Follow each boxes’ instructions, subbing out my recomendations in the same amounts. For example, The King Arthur box says to use 1/2 cup butter. So, I used an entire stick (1/2 cup) of the Earth Balance Buttery Sticks. It also said to use 2/3 cup of milk, so I used 2/3 cup of rice milk. King Arthur includes 2 Tablespoons of oil, which Krusteaz does not. I used canola oil.
Mix the cake mix, vegan butter and rice milk together and set aside.
For replacing the eggs, 3 Tablespoons of aquafaba (the liquid in a chick pea can) equals one egg. So, for the King Athur recipe that calls for 4 eggs, I used 12 Tablespoons. That was the entire liquid of one can. Since the liquid can vary from brand to brand of canned chick peas, you may want to purchase two cans, just to ensure you have enough liquid.
Once you’ve measured the correct amount of aquafaba, use electric beaters to whip them until they reach stiff peaks. This will take 5-10 minutes.
Then, gently fold in the mixed cake mix into the aquafaba, trying not to knock out all of the air you’ve just incorporated.
Pour the completed mix into greased cupcake tins, or into a greased 13×9 pan.
Bake for the time listed on the box. I found I had to do the entire time, and then I let my cupcakes sit in the pan to cool for five minutes before turning them out on a wire rack to completely cool.
While they completely cool, make the frosting. Frost and serve immediately.
Notes
I’ve made both a 9×13 cake, as well as cupcakes and both have turned out well as long as I followed the cook times mentioned on the respective boxes. Noting, it may take longer, depending on your elevation.
*I find what really helps this taste like real “yellow cake” is the additional of more vanilla and the cake batter extract. To find out more about the ingredients and manufacturer’s statement, see this post here.
If you’d rather make the cake from scratch, click here to learn how to make a homemade gluten free vegan yellow cake.
**Our allergies, while severe and that get re-tested frequently, are such that we can go strictly by what’s on the label. I do not call companies to see what things are derived from, or call manufacturers to see about potential cross contact. If your allergies require you to do so, please do your own homework. I cannot assure you of any ingredient’s safety, only you can do that. I simply share what works for our family.
***If you are going to feed this to someone with food allergies, and you yourself do not have food allergies, I HIGHLY recommend having them check every single brand and ingredient you are using, to ensure they’re OK with each part of the recipe. And, to make sure you’ve talked to them about how to avoid cross contamination in your kitchen.

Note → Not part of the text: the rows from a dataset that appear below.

Lemma reads_aug_item d w i a0 :
  0 <= w + d -> w + d + Z.of_nat (length (aug_field w i)) < 2 ^ 63 ->
  aug_ok w d [i] ->
  reads m (switch (aug_letter i)
    [(80, e ← next 1; let a := CIEAugmentation.setPersonalityEncoding e a0 in
          r ← parseNextEncodedPointer (personalityEncoding a);
          mret (CIEAugmentation.setPersonalityEncodingRoutine (u64 r) a));
     (82, e ← next 1; mret (CIEAugmentation.setCodeEnc e a0));
     (76, e ← next 1; mret (CIEAugmentation.setLsdaEnc e a0));
     (83, mret (CIEAugmentation.setIsSignal true a0))] (mret a0))
    (w + d) (aug_field w i) (aug_apply d i a0).
Proof.
  intros H0 Ha [Hi _]. destruct i as [enc p|enc|enc|]; cbn [aug_letter switch Z.eqb Pos.eqb aug_field aug_apply].
  - change (enc :: ptr_bytes enc (w + 1) p) with ([enc] ++ ptr_bytes enc (w + 1) p).
    eapply reads_bind; [by apply reads_byte|]. cbn [personalityEncoding CIEAugmentation.setPersonalityEncoding].
    rewrite (ptr_bytes_seen d). replace (w + 1 + d) with (w + d + Z.of_nat (length [enc])) in * by (cbn; lia).
    eapply reads_last; [apply (reads_pointer Hm); [cbn [length aug_field] in *; lia|done]|]. apply reads_ret.
  - eapply reads_last; [by apply reads_byte|apply reads_ret].
  - eapply reads_last; [by apply reads_byte|apply reads_ret].
  - apply reads_ret.
Qed.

Important Allergy Considerations and Cross-Contamination
Baking for allergies requires diligence and careful attention. I’ve personally found success with this recipe, making both 9×13 cakes and cupcakes, by strictly adhering to the cooking times provided on the box mixes. Remember that baking times can vary slightly depending on your elevation and oven calibration, so always keep an eye on your cake.
For an authentic “yellow cake” flavor, I highly recommend adding extra vanilla extract and a touch of cake batter extract. These additions truly enhance the taste and bring it closer to a traditional cake experience. You can find more details about these specific ingredients and manufacturer statements on my homemade gluten-free vegan yellow cake post.
A Personal Disclaimer on Allergies: Our family’s allergies, though severe and regularly re-tested, allow us to rely strictly on product labels. I do not routinely call companies to inquire about ingredient derivations or potential cross-contact during manufacturing. If your specific allergies are more sensitive or require this level of investigation, please take the necessary steps to do your own research. I cannot guarantee the safety of any ingredient for every individual; only you can make that determination based on your specific needs. I share what works effectively and safely for our family.
Guidance for Non-Allergic Bakers: If you are preparing this cake for someone with food allergies, and you yourself do not have allergies, I strongly advise two critical steps. First, have the individual with allergies review every single brand and ingredient you plan to use to ensure they are comfortable with each component of the recipe. Second, engage in a conversation with them about proper kitchen practices to avoid cross-contamination. This includes using separate utensils, cutting boards, and cleaning surfaces thoroughly. Their peace of mind is paramount.
Don’t forget to pin this recipe so you have it handy whenever you need it! Be sure to also check out my other allergy-friendly Pinterest boards for more delicious ideas.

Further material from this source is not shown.